Lemma CreateNetwork_wf ctx n r :
  int64 (nw_ConfigVersion n) → repo_wf r → repo_wf (CreateNetwork ctx n r).2.
Proof.
  intros Hv Hwf. run_op CreateNetwork; apply insert_network_wf; try done;
    try (by apply (ValidateNetwork_pool n)); try (by apply (ValidateNetwork_fields n)); unfold cloneNetwork; lia.
Qed.

Lemma AddNode_wf ctx n r : repo_wf r → repo_wf (AddNode ctx n r).2.
Proof.
  intros Hwf. run_op AddNode. destruct Hwf as [Hnet [Hn1 Hn2] Hm Hi He Hr].
  split; simpl; eauto 3 with repo. split.
  - intros id n'. unfold cloneNode. rewrite lookup_insert_Some. intros [[<- <-]|[? Hn']].
    + by rewrite lookup_insert_eq.
    + destruct (Hn1 _ _ Hn') as (?&?&Hk). rewrite lookup_insert_ne by congruence. done.
  - intros k id. rewrite lookup_insert_Some. intros [[<- <-]|[? Hk]].
    + exists n. by rewrite lookup_insert_eq.
    + destruct (Hn2 _ _ Hk) as (n' & Hn' & <-). exists n'. rewrite lookup_insert_ne by congruence. done.
Qed.

(** Rewriting a node without touching its identifier and its key. *)
Lemma update_node_wf r id n n' :
  nodes r !! id = Some n → nd_ID n' = nd_ID n → nd_PublicKey n' = nd_PublicKey n →
  ValidateNode n' = None → repo_wf r → repo_wf (set_nodes r (<[id := n']> (nodes r)) (publicKeys r)).
Proof.
  intros Hn Hid Hkey Hval [Hnet [Hn1 Hn2] Hm Hi He Hr].
  split; simpl; eauto 3 with repo. destruct (Hn1 _ _ Hn) as (Hid' & _ & Hk). split.
  - intros id' n''. rewrite lookup_insert_Some. intros [[<- <-]|[? ?]]; [|eauto].
    rewrite Hid, Hkey. done.
  - intros k id' Hk'. destruct (Hn2 _ _ Hk') as (n'' & Hn'' & <-).
    destruct (decide (id = id')) as [->|?].
    + exists n'. rewrite lookup_insert_eq. split; [done|congruence].
    + exists n''. by rewrite lookup_insert_ne.
Qed.
Lemma keeps_hret {A} (a : A) : keeps P (hret a).
Proof. by intros s. Qed.
Lemma keeps_reply {A} p : keeps (A := A) P (reply p).
Proof. by intros s. Qed.
Lemma keeps_bind {A B} (m : H R A) (k : A → H R B) :
  keeps P m → (∀ a, keeps P (k a)) → keeps P (hbind m k).
Proof.
  intros Hm Hk s Hs. unfold hbind. specialize (Hm s Hs). destruct (m s) as [[a|p] s']; simpl in *; [by apply Hk|done].
Qed.
Lemma keeps_expect {A} (r : result A) f : keeps P (expect r f).
Proof. intros s. unfold expect. by destruct r. Qed.
Lemma keeps_refuse b p : keeps P (refuse_if b p).
Proof. intros s. unfold refuse_if. by destruct b. Qed.
Lemma keeps_hget : keeps P hget.
Proof. by intros s. Qed.
Lemma keeps_authorize env p id : keeps P (authorizeNetwork (R := R) env p id).
Proof. intros s. unfold authorizeNetwork. by destruct (AuthorizeNetwork _ _ _ _). Qed.

(** Calls that write one part of the state. *)
Lemma keeps_attempt {A} (m : M R A) f : (∀ s, P s → P (set_repo s (m (hs_repo s)).2)) → keeps P (attempt m f).
Proof. intros Hm s Hs. specialize (Hm s Hs). unfold attempt. by destruct (m (hs_repo s)) as [[a|e] r]. Qed.
Lemma keeps_credentials {A} (m : M SessionStore A) f :
  (∀ s, P s → P (set_store s (m (hs_sessions s)).2)) → keeps P (credentials m f).
Proof. intros Hm s Hs. specialize (Hm s Hs). unfold credentials. by destruct (m (hs_sessions s)) as [[a|e] st]. Qed.

End Keeps.

Create HintDb handler.
#[export] Hint Resolve keeps_hret keeps_reply keeps_bind keeps_expect keeps_refuse keeps_hget
  keeps_authorize keeps_attempt keeps_credentials : handler.

(** [walk] follows a handler to its calls. *)
Ltac walk :=
  repeat first
    [ apply keeps_hret | apply keeps_reply | apply keeps_expect | apply keeps_refuse | apply keeps_hget
    | apply keeps_authorize
    | apply keeps_bind; [|intros ?]
    | match goal with |- keeps _ (match ?x with _ => _ end) => destruct x end ].

Lemma set_repo_same {R} (s : HState R) : set_repo s (hs_repo s) = s.
Proof. by destruct s. Qed.

(** ** Credentials *)
Lemma authenticate_store h env req st :
  (authenticate h env req st).2 = st ∨ ∃ token, (authenticate h env req st).2 = (Authenticate (env_authNow env) token st).2.
Proof.
  unfold authenticate. rewrite bind_lift. destruct (ParseBearerHeader _) as [token|e]; [|by left].
  destruct (ValidateBootstrapToken _ _); [|by left]. right. exists token. unfold bind.
  by destruct (Authenticate _ _ _) as [[s|e'] st'].
Qed.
================================
- [Work to be completed] Set down, exactly and only, the lines running from the one holding "unfold authenticate. rewrite" through the end of the records above, both ends included.

- [Answer to the exercise]
  unfold authenticate. rewrite bind_lift. destruct (ParseBearerHeader _) as [token|e]; [|by left].
  destruct (ValidateBootstrapToken _ _); [|by left]. right. exists token. unfold bind.
  by destruct (Authenticate _ _ _) as [[s|e'] st'].
Qed.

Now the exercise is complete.